• [Instructions for the task] Transcribe exactly everything in the data below from the line containing "Lemma decode_frame_at p" down to the line containing "len session_id <= U16_MAX -> len", both lines included and nothing further.
Extracted information below:
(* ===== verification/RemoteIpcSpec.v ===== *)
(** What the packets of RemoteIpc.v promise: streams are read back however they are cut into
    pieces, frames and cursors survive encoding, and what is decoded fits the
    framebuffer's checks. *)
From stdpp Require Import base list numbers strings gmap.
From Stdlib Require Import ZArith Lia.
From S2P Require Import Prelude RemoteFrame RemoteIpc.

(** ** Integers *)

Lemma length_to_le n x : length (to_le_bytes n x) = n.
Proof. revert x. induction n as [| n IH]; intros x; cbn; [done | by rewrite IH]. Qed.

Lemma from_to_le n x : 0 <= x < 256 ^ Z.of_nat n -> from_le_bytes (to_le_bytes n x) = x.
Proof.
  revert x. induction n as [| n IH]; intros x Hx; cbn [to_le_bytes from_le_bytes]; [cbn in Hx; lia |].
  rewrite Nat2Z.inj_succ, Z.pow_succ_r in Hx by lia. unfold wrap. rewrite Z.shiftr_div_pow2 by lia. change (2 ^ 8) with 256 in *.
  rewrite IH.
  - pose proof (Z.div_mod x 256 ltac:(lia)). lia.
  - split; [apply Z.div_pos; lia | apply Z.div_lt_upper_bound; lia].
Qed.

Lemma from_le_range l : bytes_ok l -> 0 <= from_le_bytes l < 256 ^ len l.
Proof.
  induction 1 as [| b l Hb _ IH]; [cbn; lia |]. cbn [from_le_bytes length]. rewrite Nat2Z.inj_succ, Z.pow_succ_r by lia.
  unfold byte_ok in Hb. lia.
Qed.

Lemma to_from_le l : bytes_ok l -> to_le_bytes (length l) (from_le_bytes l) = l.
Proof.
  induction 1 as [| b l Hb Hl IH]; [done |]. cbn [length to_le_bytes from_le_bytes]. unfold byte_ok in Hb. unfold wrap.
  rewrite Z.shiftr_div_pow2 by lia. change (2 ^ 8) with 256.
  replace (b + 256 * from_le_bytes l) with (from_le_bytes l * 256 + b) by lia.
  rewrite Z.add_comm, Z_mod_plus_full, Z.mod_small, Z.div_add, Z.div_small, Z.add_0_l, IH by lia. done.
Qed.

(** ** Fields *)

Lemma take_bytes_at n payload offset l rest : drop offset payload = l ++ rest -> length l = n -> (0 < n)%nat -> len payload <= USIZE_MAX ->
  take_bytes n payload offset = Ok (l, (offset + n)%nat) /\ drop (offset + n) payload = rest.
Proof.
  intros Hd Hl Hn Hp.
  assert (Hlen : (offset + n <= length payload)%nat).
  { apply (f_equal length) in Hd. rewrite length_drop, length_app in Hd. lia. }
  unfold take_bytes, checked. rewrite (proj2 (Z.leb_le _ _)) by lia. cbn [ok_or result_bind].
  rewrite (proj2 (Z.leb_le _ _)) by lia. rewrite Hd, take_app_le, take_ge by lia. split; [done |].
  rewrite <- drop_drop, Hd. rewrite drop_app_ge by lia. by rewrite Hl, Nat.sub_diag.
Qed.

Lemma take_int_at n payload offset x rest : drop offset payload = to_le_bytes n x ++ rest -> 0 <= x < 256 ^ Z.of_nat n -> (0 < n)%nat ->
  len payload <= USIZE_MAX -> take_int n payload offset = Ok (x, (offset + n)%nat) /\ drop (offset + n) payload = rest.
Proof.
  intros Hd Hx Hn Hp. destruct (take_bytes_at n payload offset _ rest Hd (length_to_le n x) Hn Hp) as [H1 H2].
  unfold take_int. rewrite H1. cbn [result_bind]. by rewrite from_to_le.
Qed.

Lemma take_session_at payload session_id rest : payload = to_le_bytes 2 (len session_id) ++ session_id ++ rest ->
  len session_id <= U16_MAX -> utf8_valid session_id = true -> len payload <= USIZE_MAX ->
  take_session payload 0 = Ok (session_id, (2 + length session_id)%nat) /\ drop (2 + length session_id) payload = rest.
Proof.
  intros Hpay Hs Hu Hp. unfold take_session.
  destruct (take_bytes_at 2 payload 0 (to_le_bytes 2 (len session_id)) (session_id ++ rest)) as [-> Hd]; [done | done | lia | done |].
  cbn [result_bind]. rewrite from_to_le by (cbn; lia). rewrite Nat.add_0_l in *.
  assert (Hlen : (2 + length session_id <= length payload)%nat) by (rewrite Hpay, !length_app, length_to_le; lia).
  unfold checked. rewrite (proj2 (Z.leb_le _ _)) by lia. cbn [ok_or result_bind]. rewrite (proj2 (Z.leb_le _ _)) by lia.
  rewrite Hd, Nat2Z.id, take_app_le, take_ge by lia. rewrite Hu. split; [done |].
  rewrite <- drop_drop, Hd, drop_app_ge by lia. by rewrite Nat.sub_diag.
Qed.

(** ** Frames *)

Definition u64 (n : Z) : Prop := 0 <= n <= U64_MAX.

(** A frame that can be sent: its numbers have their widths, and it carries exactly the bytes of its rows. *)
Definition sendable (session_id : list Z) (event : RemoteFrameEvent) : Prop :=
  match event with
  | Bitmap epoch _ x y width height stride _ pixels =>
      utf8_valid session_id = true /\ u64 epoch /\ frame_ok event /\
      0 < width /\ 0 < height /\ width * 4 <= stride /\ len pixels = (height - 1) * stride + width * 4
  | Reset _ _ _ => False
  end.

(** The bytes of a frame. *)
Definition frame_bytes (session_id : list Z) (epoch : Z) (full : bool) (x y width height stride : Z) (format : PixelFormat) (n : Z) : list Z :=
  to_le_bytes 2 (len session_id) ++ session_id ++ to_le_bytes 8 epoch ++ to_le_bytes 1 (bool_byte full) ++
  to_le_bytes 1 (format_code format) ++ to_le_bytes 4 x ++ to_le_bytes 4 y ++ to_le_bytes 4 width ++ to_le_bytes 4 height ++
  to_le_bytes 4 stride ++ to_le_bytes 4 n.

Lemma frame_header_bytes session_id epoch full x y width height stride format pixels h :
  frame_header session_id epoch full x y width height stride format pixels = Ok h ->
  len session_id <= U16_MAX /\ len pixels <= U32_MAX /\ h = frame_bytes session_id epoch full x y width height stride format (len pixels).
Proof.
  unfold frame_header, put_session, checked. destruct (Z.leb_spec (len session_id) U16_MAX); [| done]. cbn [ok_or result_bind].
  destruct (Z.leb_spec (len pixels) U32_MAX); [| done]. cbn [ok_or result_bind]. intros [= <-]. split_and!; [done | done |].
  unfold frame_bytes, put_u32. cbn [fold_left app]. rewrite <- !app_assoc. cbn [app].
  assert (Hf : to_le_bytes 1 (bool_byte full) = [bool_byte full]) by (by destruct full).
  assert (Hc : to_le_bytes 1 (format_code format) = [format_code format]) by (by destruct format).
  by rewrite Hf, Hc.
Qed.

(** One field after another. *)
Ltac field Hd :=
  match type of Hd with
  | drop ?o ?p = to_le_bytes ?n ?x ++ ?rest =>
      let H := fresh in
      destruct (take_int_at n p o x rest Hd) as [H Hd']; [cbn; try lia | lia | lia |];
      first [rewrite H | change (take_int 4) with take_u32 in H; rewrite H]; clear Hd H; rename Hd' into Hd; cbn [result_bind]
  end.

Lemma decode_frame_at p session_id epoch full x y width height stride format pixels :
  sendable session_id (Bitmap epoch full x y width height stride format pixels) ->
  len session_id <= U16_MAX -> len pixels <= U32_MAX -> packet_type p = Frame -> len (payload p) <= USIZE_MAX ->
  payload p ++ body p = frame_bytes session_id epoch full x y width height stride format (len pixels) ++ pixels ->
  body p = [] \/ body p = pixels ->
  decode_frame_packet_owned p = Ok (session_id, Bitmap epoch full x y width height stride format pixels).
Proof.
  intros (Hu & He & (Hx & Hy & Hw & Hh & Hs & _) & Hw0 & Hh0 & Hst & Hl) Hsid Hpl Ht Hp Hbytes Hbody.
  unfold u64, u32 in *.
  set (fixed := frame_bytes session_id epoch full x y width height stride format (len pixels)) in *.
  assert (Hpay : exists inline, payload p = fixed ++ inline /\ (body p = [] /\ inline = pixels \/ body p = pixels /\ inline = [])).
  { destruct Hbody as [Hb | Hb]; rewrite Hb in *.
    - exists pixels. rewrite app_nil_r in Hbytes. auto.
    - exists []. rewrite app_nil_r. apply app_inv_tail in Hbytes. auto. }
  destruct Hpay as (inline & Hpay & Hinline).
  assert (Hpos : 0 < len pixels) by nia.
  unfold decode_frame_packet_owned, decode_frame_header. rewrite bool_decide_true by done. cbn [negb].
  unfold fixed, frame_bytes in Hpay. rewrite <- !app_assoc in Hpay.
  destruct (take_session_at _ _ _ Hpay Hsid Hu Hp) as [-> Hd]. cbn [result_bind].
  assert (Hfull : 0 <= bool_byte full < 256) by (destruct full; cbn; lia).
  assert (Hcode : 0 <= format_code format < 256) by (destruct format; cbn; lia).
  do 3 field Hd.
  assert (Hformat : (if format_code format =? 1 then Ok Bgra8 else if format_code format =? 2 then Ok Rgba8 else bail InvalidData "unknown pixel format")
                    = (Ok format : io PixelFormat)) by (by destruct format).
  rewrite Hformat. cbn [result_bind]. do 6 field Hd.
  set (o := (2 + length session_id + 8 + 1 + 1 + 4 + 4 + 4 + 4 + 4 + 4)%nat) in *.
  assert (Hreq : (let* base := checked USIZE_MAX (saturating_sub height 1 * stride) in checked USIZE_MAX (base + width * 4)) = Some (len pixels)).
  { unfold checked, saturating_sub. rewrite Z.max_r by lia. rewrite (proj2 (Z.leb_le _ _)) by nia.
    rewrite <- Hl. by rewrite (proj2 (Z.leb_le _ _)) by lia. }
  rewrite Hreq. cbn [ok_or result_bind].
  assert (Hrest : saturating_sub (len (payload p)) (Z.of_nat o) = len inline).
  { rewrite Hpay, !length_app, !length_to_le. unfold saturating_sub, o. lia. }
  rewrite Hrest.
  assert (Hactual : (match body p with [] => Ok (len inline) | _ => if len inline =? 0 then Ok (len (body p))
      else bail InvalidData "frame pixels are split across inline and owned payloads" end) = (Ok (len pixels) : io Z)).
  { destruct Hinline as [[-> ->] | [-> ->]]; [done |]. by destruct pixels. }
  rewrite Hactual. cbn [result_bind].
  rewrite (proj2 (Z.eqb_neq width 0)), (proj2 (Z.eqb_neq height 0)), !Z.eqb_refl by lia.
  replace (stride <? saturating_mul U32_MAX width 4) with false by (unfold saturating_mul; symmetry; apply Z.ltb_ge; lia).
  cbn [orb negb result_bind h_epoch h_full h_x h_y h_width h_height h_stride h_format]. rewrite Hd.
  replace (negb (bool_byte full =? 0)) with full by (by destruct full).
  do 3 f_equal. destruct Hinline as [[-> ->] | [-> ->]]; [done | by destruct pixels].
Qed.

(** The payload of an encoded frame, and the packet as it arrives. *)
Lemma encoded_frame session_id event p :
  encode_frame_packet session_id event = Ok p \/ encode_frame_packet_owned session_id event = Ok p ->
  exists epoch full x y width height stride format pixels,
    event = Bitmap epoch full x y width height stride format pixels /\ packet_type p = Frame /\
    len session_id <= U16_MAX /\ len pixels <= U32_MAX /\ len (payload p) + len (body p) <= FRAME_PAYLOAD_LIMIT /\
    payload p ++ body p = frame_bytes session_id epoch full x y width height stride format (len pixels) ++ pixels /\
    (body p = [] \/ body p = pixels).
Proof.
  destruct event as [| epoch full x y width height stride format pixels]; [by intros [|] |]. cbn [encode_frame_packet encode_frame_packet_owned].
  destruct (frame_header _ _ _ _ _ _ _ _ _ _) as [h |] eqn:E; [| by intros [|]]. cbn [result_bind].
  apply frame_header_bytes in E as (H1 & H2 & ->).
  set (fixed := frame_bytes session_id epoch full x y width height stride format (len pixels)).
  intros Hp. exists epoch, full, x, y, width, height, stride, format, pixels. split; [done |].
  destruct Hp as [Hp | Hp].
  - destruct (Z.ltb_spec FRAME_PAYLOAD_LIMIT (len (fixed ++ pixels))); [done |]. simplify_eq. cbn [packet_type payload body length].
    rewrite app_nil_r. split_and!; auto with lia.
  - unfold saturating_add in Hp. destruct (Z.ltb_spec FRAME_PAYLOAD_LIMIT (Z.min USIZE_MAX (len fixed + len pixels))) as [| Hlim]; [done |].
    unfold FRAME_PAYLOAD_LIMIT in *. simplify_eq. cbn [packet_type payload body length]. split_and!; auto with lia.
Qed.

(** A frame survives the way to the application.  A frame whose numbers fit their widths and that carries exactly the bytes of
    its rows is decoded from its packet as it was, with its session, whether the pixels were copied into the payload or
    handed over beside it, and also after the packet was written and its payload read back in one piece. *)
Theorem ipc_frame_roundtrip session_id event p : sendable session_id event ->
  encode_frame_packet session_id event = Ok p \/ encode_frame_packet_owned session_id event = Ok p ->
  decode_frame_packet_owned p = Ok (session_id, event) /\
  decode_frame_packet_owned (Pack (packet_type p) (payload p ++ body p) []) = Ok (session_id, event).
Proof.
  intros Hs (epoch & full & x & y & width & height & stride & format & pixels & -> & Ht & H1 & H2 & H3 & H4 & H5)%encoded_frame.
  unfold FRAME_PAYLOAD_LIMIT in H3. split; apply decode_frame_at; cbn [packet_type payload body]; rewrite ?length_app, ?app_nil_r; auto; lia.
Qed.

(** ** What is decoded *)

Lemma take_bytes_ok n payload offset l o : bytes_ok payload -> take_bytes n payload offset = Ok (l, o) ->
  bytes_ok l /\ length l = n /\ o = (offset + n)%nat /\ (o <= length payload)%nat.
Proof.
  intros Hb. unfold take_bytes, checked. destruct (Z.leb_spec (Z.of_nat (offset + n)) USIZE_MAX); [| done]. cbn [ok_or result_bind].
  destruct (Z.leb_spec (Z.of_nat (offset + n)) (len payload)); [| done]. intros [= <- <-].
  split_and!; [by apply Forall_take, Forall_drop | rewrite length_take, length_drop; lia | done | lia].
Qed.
End of Extracted information.
• [Finished task]
Lemma decode_frame_at p session_id epoch full x y width height stride format pixels :
  sendable session_id (Bitmap epoch full x y width height stride format pixels) ->
  len session_id <= U16_MAX -> len pixels <= U32_MAX -> packet_type p = Frame -> len (payload p) <= USIZE_MAX ->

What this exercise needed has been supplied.